- _Work order_: Word for word, transcribe the material below from its first line to the line with "[abandon], [merge] and [push].", both included.

- _Data provided_:
(** * A shallow embedding of the ticket/branch workflow engine of
    [src/sage/dev/sagedev.py]

    The development follows the Python class [SageDev]: the registry of
    ticket/branch/dependency associations (the four saving dictionaries),
    the name validation helpers, the working-tree guard
    ([reset_to_clean_state], [clean]), [checkout_ticket], [checkout_branch],
    [abandon], [merge] and [push].

    Python exceptions are modelled by a state-and-error monad: a raised
    exception keeps every mutation performed before it, exactly as in the
    source.  The version-control backend, the ticket server and the user
    interface are collaborators of [SageDev]; they are modelled by small
    explicit state machines (section "Collaborators"). *)

From Stdlib Require Import ZArith String Ascii List Bool Lia.
From stdpp Require Import gmap strings list fin_maps pretty.

Open Scope string_scope.
Open Scope Z_scope.

(** ** Python values used as ticket or branch names *)

(** [ticket_or_branch] arguments are [None], an [int] or a [str]. *)
Inductive pyname :=
| PNone
| PInt (n : Z)
| PStr (s : string).

#[export] Instance pyname_eq_dec : EqDecision pyname.
Proof. solve_decision. Defined.

(** The exceptions raised by the code under study.  [NonTermination] is
    not an exception: it marks a call whose [while True] loop never
    returns. *)
Inductive exn :=
| SageDevValueError (msg : string)
| OperationCancelledError (msg : string)
| GitError (cmd : string)
| DetachedHeadError
| KeyError (msg : string)
| ValueError (msg : string)
| TypeError (msg : string)
| AssertionError
| NonTermination.

#[export] Instance exn_eq_dec : EqDecision exn.
Proof. solve_decision. Defined.

(** ** Character-level helpers *)

Module Chars.

Definition eqb_ascii_list (a b : list ascii) : bool :=
  if decide (a = b) then true else false.

Fixpoint starts_with (p s : list ascii) : bool :=
  match p, s with
  | [], _ => true
  | _ :: _, [] => false
  | a :: p', b :: s' => Ascii.eqb a b && starts_with p' s'
  end.

Fixpoint contains (p s : list ascii) : bool :=
  starts_with p s ||
  match s with
  | [] => false
  | _ :: s' => contains p s'
  end.

Definition ends_with (p s : list ascii) : bool :=
  starts_with (rev p) (rev s).

Definition newline : ascii := "010"%char.

(** The prefix of [s] that [.*] can run over: [.] matches every character
    but the newline. *)
Fixpoint first_line (s : list ascii) : list ascii :=
  match s with
  | [] => []
  | c :: s' => if Ascii.eqb c newline then [] else c :: first_line s'
  end.

Definition chars (s : string) : list ascii := list_ascii_of_string s.

End Chars.

Import Chars.

(** ** [GIT_BRANCH_REGEX] (lines 11-13)

    [^(?!.*/\.)(?!.*\.\.)(?!/)(?!.*//)(?!.*@\{)(?!.*\\)]
    [[^\040\177 ~^:?*[]+(?<!\.lock)(?<!/)(?<!\.)$] *)

Module Regex.

(** The complemented character class [[^\040\177 ~^:?*[]]. *)
Definition class_char (c : ascii) : bool :=
  negb (Ascii.eqb c "032"%char || Ascii.eqb c "127"%char
        || Ascii.eqb c " "%char || Ascii.eqb c "~"%char
        || Ascii.eqb c "^"%char || Ascii.eqb c ":"%char
        || Ascii.eqb c "?"%char || Ascii.eqb c "*"%char
        || Ascii.eqb c "["%char).

(** The six negative lookaheads, all anchored at position 0. *)
Definition lookaheads (s : list ascii) : bool :=
  let l := first_line s in
  negb (contains (chars "/.") l)
  && negb (contains (chars "..") l)
  && negb (starts_with (chars "/") s)
  && negb (contains (chars "//") l)
  && negb (contains (chars "@{") l)
  && negb (contains (chars "\") l).

(** [t] is what the class consumed: non-empty, all characters in the class,
    and the three negative lookbehinds hold at its end. *)
Definition body (t : list ascii) : bool :=
  match t with [] => false | _ :: _ => true end
  && forallb class_char t
  && negb (ends_with (chars ".lock") t)
  && negb (ends_with (chars "/") t)
  && negb (ends_with (chars ".") t).

(** [$] matches at the end of the string and before a final newline. *)
Definition before_final_newline (s : list ascii) : option (list ascii) :=
  match rev s with
  | c :: r => if Ascii.eqb c newline then Some (rev r) else None
  | [] => None
  end.

Definition matches (s : list ascii) : bool :=
  lookaheads s
  && (body s
      || match before_final_newline s with
         | Some t => body t
         | None => false
         end).

End Regex.

Definition GIT_BRANCH_REGEX (name : string) : bool :=
  Regex.matches (chars name).

(** The name of the branch which holds the vanilla clone (comment on
    line 14; the doctests print it as [master]). *)
Definition MASTER_BRANCH : string := "master".

(** ** Python's [int] on a [str] (base 10)

    Optional surrounding whitespace, an optional sign, then one or more
    ASCII digits; anything else is a [ValueError] ([None] here). *)

Module PyInt.

Definition is_space (c : ascii) : bool :=
  Ascii.eqb c " "%char || Ascii.eqb c "009"%char || Ascii.eqb c "010"%char
  || Ascii.eqb c "011"%char || Ascii.eqb c "012"%char || Ascii.eqb c "013"%char.

Definition digit (c : ascii) : option Z :=
  let n := Z.of_nat (nat_of_ascii c) in
  if (48 <=? n) && (n <=? 57) then Some (n - 48) else None.

Fixpoint digits (acc : Z) (s : list ascii) : option Z :=
  match s with
  | [] => Some acc
  | c :: s' =>
      match digit c with
      | Some d => digits (10 * acc + d) s'
      | None => None
      end
  end.

Fixpoint lstrip (s : list ascii) : list ascii :=
  match s with
  | c :: s' => if is_space c then lstrip s' else s
  | [] => []
  end.

Definition strip (s : list ascii) : list ascii :=
  rev (lstrip (rev (lstrip s))).

Definition unsigned (s : list ascii) : option Z :=
  match s with
  | [] => None
  | _ :: _ => digits 0 s
  end.

Definition int (s : string) : option Z :=
  match strip (chars s) with
  | [] => None
  | c :: t =>
      if Ascii.eqb c "-"%char then Z.opp <$> unsigned t
      else if Ascii.eqb c "+"%char then unsigned t
      else unsigned (c :: t)
  end.

End PyInt.

(** ** The state of one invocation *)

Definition commit := nat.

(** The refs handed to the backend: the strings ['HEAD'] and
    ['FETCH_HEAD'], and the names of local branches. *)
Inductive gitref :=
| Head
| FetchHead
| Branch (b : string).

(** Where [HEAD] points: a named branch, or a bare commit (detached). *)
Inductive head_ref :=
| OnBranch (b : string)
| Detached (c : commit).

#[export] Instance head_ref_eq_dec : EqDecision head_ref.
Proof. solve_decision. Defined.

(** Modelled from the spec: the version-control backend (section 6,
    "Version-control backend primitives"); [git_interface.py] is a
    collaborator.  [ancestry a b] is the backend's answer to "is [a] an
    ancestor of [b]".  [blocked] are the branches whose checkout the backend
    refuses because it would overwrite untracked files, [conflicting] the
    commits whose merge into [HEAD] needs manual resolution, and
    [branch_fault] injects a backend failure into the next branch creation
    ([Some true]: the branch was written before the failure). *)
Record git_repo := GitRepo {
  local_branches : gmap string commit;
  HEAD : head_ref;
  FETCH_HEAD : option commit;
  unclean_states : list string;
  modified_files : list string;
  untracked_files : list string;
  stash_stack : list (list string);
  merged_in : list commit;
  remote_heads : gmap string commit;
  ancestry : commit -> commit -> bool;
  blocked : gset string;
  conflicting : gset commit;
  branch_fault : option bool;
  offline : bool
}.

(** Modelled from the spec: the ticket service (section 6, "Ticket service
    primitives"): which tickets exist, the branch field and the dependency
    field of each. *)
Record trac_server := TracServer {
  username : string;
  known_tickets : gset Z;
  branch_field : gmap Z string;
  dependency_field : gmap Z (list Z)
}.

(** The four saving dictionaries created in [SageDev.__init__]
    (lines 50-61): [branch_to_ticket], [ticket_to_branch], [dependencies]
    and [remote_branches]. *)
Record registry := Registry {
  ticket_to_branch : gmap Z string;
  branch_to_ticket : gmap string Z;
  ticket_dependencies : gmap Z (list Z);
  branch_to_remote_branch : gmap string string
}.

(** Modelled from the spec: the prompt capability (section 6): the answers
    the user is going to type, and what has been displayed so far (most
    recent first). *)
Record user_interface := UserInterface {
  answers : list string;
  displayed : list string
}.

Record state := State {
  git : git_repo;
  trac : trac_server;
  reg : registry;
  UI : user_interface
}.

(** ** The state-and-exception monad *)

Definition M (A : Type) : Type := state -> (exn + A) * state.

Definition ret {A} (a : A) : M A := fun s => (inr a, s).

Definition bind {A B} (m : M A) (f : A -> M B) : M B := fun s =>
  match m s with
  | (inr a, s') => f a s'
  | (inl e, s') => (inl e, s')
  end.

Notation "x <- m ;; k" := (bind m (fun x => k))
  (at level 100, m at next level, right associativity).
Notation "m ;;; k" := (bind m (fun _ => k))
  (at level 100, right associativity).

Definition raise {A} (e : exn) : M A := fun s => (inl e, s).

(** [try: body except: handler] *)
Definition try_except {A} (body : M A) (handler : exn -> M A) : M A :=
  fun s =>
    match body s with
    | (inr a, s') => (inr a, s')
    | (inl e, s') => handler e s'
    end.

Definition get {A} (f : state -> A) : M A := fun s => (inr (f s), s).

Definition set_git (f : git_repo -> git_repo) : M unit :=
  fun s => (inr tt, State (f (git s)) (trac s) (reg s) (UI s)).
Definition set_trac (f : trac_server -> trac_server) : M unit :=
  fun s => (inr tt, State (git s) (f (trac s)) (reg s) (UI s)).
Definition set_reg (f : registry -> registry) : M unit :=
  fun s => (inr tt, State (git s) (trac s) (f (reg s)) (UI s)).
Definition set_UI (f : user_interface -> user_interface) : M unit :=
  fun s => (inr tt, State (git s) (trac s) (reg s) (f (UI s))).

Definition when (b : bool) (m : M unit) : M unit :=
  if b then m else ret tt.

(** ** Collaborators *)

(** *** The user interface *)

Module Ui.

Definition show (msg : string) : M unit :=
  set_UI (fun u => UserInterface (answers u) (msg :: displayed u)).
Definition error := show.
Definition info := show.
Definition warning := show.
(** Debug output is not displayed. *)
Definition debug (msg : string) : M unit := ret tt.

(** The user is asked again until the answer is one of the options; an
    exhausted input takes the default. *)
Fixpoint select_from (options : list string) (default : string)
    (ans : list string) : string * list string :=
  match ans with
  | [] => (default, [])
  | a :: rest =>
      if bool_decide (a ∈ options) then (a, rest)
      else select_from options default rest
  end.

Definition select (prompt : string) (options : list string) (default : nat)
    : M string :=
  fun s =>
    let '(a, rest) :=
      select_from options (nth default options "") (answers (UI s)) in
    (inr a, State (git s) (trac s) (reg s)
                  (UserInterface rest (prompt :: displayed (UI s)))).

Fixpoint confirm_from (default : bool) (ans : list string)
    : bool * list string :=
  match ans with
  | [] => (default, [])
  | a :: rest =>
      if bool_decide (a ∈ ["y"; "yes"]) then (true, rest)
      else if bool_decide (a ∈ ["n"; "no"]) then (false, rest)
      else confirm_from default rest
  end.

Definition confirm (prompt : string) (default : bool) : M bool :=
  fun s =>
    let '(a, rest) := confirm_from default (answers (UI s)) in
    (inr a, State (git s) (trac s) (reg s)
                  (UserInterface rest (prompt :: displayed (UI s)))).

End Ui.

(** *** The version-control backend *)

Module Git.

Definition with_branches (f : gmap string commit -> gmap string commit)
    (g : git_repo) : git_repo :=
  GitRepo (f (local_branches g)) (HEAD g) (FETCH_HEAD g) (unclean_states g)
    (modified_files g) (untracked_files g) (stash_stack g) (merged_in g)
    (remote_heads g) (ancestry g) (blocked g) (conflicting g)
    (branch_fault g) (offline g).

Definition with_HEAD (h : head_ref) (g : git_repo) : git_repo :=
  GitRepo (local_branches g) h (FETCH_HEAD g) (unclean_states g)
    (modified_files g) (untracked_files g) (stash_stack g) (merged_in g)
    (remote_heads g) (ancestry g) (blocked g) (conflicting g)
    (branch_fault g) (offline g).

Definition with_FETCH_HEAD (c : option commit) (g : git_repo) : git_repo :=
  GitRepo (local_branches g) (HEAD g) c (unclean_states g)
    (modified_files g) (untracked_files g) (stash_stack g) (merged_in g)
    (remote_heads g) (ancestry g) (blocked g) (conflicting g)
    (branch_fault g) (offline g).

(** The working tree: backend states, tracked changes, untracked files,
    stash, pending merges. *)
Definition with_tree (st md ut : list string) (sk : list (list string))
    (mi : list commit) (g : git_repo) : git_repo :=
  GitRepo (local_branches g) (HEAD g) (FETCH_HEAD g) st md ut sk mi
    (remote_heads g) (ancestry g) (blocked g) (conflicting g)
    (branch_fault g) (offline g).

Definition with_remote (f : gmap string commit -> gmap string commit)
    (g : git_repo) : git_repo :=
  GitRepo (local_branches g) (HEAD g) (FETCH_HEAD g) (unclean_states g)
    (modified_files g) (untracked_files g) (stash_stack g) (merged_in g)
    (f (remote_heads g)) (ancestry g) (blocked g) (conflicting g)
    (branch_fault g) (offline g).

- _Written answer_:
(** * A shallow embedding of the ticket/branch workflow engine of
    [src/sage/dev/sagedev.py]

    The development follows the Python class [SageDev]: the registry of
    ticket/branch/dependency associations (the four saving dictionaries),
    the name validation helpers, the working-tree guard
    ([reset_to_clean_state], [clean]), [checkout_ticket], [checkout_branch],
    [abandon], [merge] and [push].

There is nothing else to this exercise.